Salzburg: The Right Place for a Mozart Overdose – The Berlin Spectator

2022-08-21 11:35:59 By : Mr. Andy K

The Berlin Spectator - This is Berlin.

Salzburg is one of the most important tourist magnets in Austria, and also one of the most beautiful ones. One person is omnipresent. There is no escaping Mozart down there.

Berlin, October 14th, 2021. Update: August 20th, 2022 (The Berlin Spectator) — Get some nougat, dark chocolate, marzipan and pistachio. Piece it all together and form a ball. Then, cover it with silver paper which should have a picture of the city’s superstar printed on it. Make it look good. Congrats. You just made your first Mozart Ball. Yes, balls are needed in Salzburg’s confectionary business.
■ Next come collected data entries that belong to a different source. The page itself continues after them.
Lemma switch_cases_ok src next n g sb SB d cs0 I cursor cvals :
  readSwitchCases n buf cursor = Some cvals ->
  blocks g !! sb = Some SB -> bTerm SB = Switch d cs0 ->
  table_ok (labels g) -> room (labels g) ((fun c => u32 (next + u32 c)) <$> cvals) ->
  exists g' new,
    switch_cases false buf size n g sb I cursor src next = Some g' /\
    blocks g' = <[sb := Block (bStart SB) (bEnd SB) (bRegion SB) (Switch d (cs0 ++ new))]> (blocks g) /\
    layout g' = layout g /\
    labels_grow (labels g) (labels g') ((fun c => u32 (next + u32 c)) <$> cvals) /\
    cases_ok (labels g') ((fun c => u32 (next + u32 c)) <$> cvals) I new.
Proof.
  revert g SB cs0 I cursor cvals.
  induction n as [|n IH]; intros g SB cs0 I cursor cvals Hrd HSB HT Hok Hroom;
    cbn [readSwitchCases] in Hrd.
  { simplify_eq. exists g, []. split; [done|]. rewrite app_nil_r.
    split; [symmetry; apply list_insert_id; by rewrite HSB, <- HT; destruct SB|].
    split; [done|]. split; [by apply labels_grow_refl|]. split; [constructor|done]. }
  destruct (readSwitchCase buf cursor) as [[c cursor']|] eqn:Ec; cbn [mbind option_bind] in Hrd; [|done].
  destruct (readSwitchCases n buf cursor') as [cs|] eqn:Ecs; cbn [mbind option_bind] in Hrd; [|done].
  injection Hrd as <-. rewrite fmap_cons in Hroom. apply Forall_cons in Hroom as [Hr1 Hroom].
  cbn [switch_cases]. rewrite Ec. cbn [mbind option_bind].
  set (tgt := u32 (next + u32 c)) in *. unfold switch_case.
  set (g1 := check_target size tgt g).
  assert (Hg1 : labels g1 = labels g /\ blocks g1 = blocks g /\ layout g1 = layout g)
    by (unfold g1, check_target; by case_match).
  destruct Hg1 as (Hl1 & Hb1 & Hlay1).
  destruct (add_label_ok g1 tgt) as (m & t' & -> & Hg & Hm); [by rewrite Hl1..|].
  rewrite Hl1 in Hg. cbn [mbind option_bind]. cbn [blocks set_labels set_blocks]. rewrite Hb1, HSB.
  cbn [mbind option_bind]. rewrite HT. unfold verifyRecordBranch.
  set (T := Switch d (cs0 ++ [(I, ToLabel m)])).
  set (g2 := set_term sb T (set_labels t' g1)).
  set (SB2 := Block (bStart SB) (bEnd SB) (bRegion SB) T).
  assert (Hb2 : blocks g2 = <[sb := SB2]> (blocks g)).
  { unfold g2. cbn [blocks set_term set_blocks set_labels]. rewrite Hb1.
    by rewrite (alter_as_insert _ _ _ SB). }
  assert (Hlt : (sb < length (blocks g))%nat) by (by eapply lookup_lt_Some).
  assert (Hg2 : labels g2 = t') by done.
  destruct (IH g2 SB2 (cs0 ++ [(I, ToLabel m)]) (I + 1) cursor' cs) as
    (g' & new & Hsw & Hbl & Hlay & Hgr & HF & Hk); try done.
  - rewrite Hb2. by apply list_lookup_insert_eq.
  - apply Hg.
  - unfold room in *. rewrite Hg2. eapply Forall_impl; [exact Hroom|].
    intros o. by apply (label_room_grow (labels g) t' [tgt]).
  - rewrite Hg2 in Hgr. exists g', ((I, ToLabel m) :: new). split; [exact Hsw|].
    split; [rewrite Hbl, Hb2, list_insert_insert_eq, <- app_assoc; done|].
    split; [rewrite Hlay; exact Hlay1|].
    split; [exact (labels_grow_trans _ _ _ [tgt] _ Hg Hgr)|]. split.
    + rewrite fmap_cons. constructor; [|done]. exists m. split; [by apply Hgr|done].
    + rewrite fmap_cons, Hk. simpl length. cbn [seq]. rewrite fmap_cons. simpl fst.
      f_equal; [lia|]. rewrite <- seq_shift. change (map S) with (fmap (M:=list) S).
      rewrite <- list_fmap_compose. apply list_fmap_ext. intros k x _. simpl. lia.
Qed.

Lemma insert_mid {A} (ds : list A) D D' N :
  <[length ds := D']> ((ds ++ [D]) ++ [N]) = (ds ++ [D']) ++ [N].
Proof.
  rewrite insert_app_l by (rewrite length_app; simpl; lia).
  by rewrite insert_app_r_alt, Nat.sub_diag by lia.
Qed.

Lemma insert_last {A} (ds : list A) C C' : <[length ds := C']> (ds ++ [C]) = ds ++ [C'].
Proof. by rewrite insert_app_r_alt, Nat.sub_diag by lia. Qed.

Lemma switch_total i :
  valid_instr i -> i_op i = CEE_SWITCH ->
  exists n cs, readNumberOfSwitchCases buf (i_operand i) = Some (n, i_operand i + 4) /\
    0 <= n /\ readSwitchCases (Z.to_nat n) buf (i_operand i + 4) = Some cs /\
    length cs = Z.to_nat n.
Proof.
  intros Hv Hop. pose proof (instr_range i Hv). destruct Hv as [len _ Hl Hle].
  unfold operand_length in Hl. rewrite Hop in Hl. simpl in Hl.
  destruct (readValue_u 4 buf (i_operand i)) as [n|] eqn:En; simplify_eq/=.
  pose proof (switch_count_range _ _ _ (proj1 Hbuf) En).
  destruct (readSwitchCases_in_range buf (Z.to_nat n) (i_operand i + 4)) as [cs Hcs]; [lia..|].
  exists n, cs. unfold readNumberOfSwitchCases. rewrite En.
  split; [done|]. split; [lia|]. split; [done|].
  clear -Hcs. revert cs Hcs. generalize (i_operand i + 4) as c. induction (Z.to_nat n) as [|k IH];
    intros c cs Hcs; cbn [readSwitchCases] in Hcs; [by simplify_eq|].
  destruct (readSwitchCase buf c) as [[v c']|]; cbn [mbind option_bind] in Hcs; [|done].
  destruct (readSwitchCases k buf c') as [r|] eqn:Er; cbn [mbind option_bind] in Hcs; [|done].
  injection Hcs as <-. simpl. by rewrite (IH _ _ Er).
Qed.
Some of the best Mozart Balls are made by the confectioner Fürst. Here, the amount of nougat seems to be higher, compared to ‘Mozartkugeln‘ made elsewhere. Wherever they are being purchased, Mozart Balls are great presents for non-diabetic individuals who consume marzipan. But anyone, even persons who are not into this combination of ingredients, will appreciate the gesture. Giving away Mozart Balls as presents shows you are a person of taste. Hey, you just returned from Mozart’s birthplace, and you can probably even sing his melodic interpretation of Goethe’s ‘Ein Veilchen auf der Wiese stand‘.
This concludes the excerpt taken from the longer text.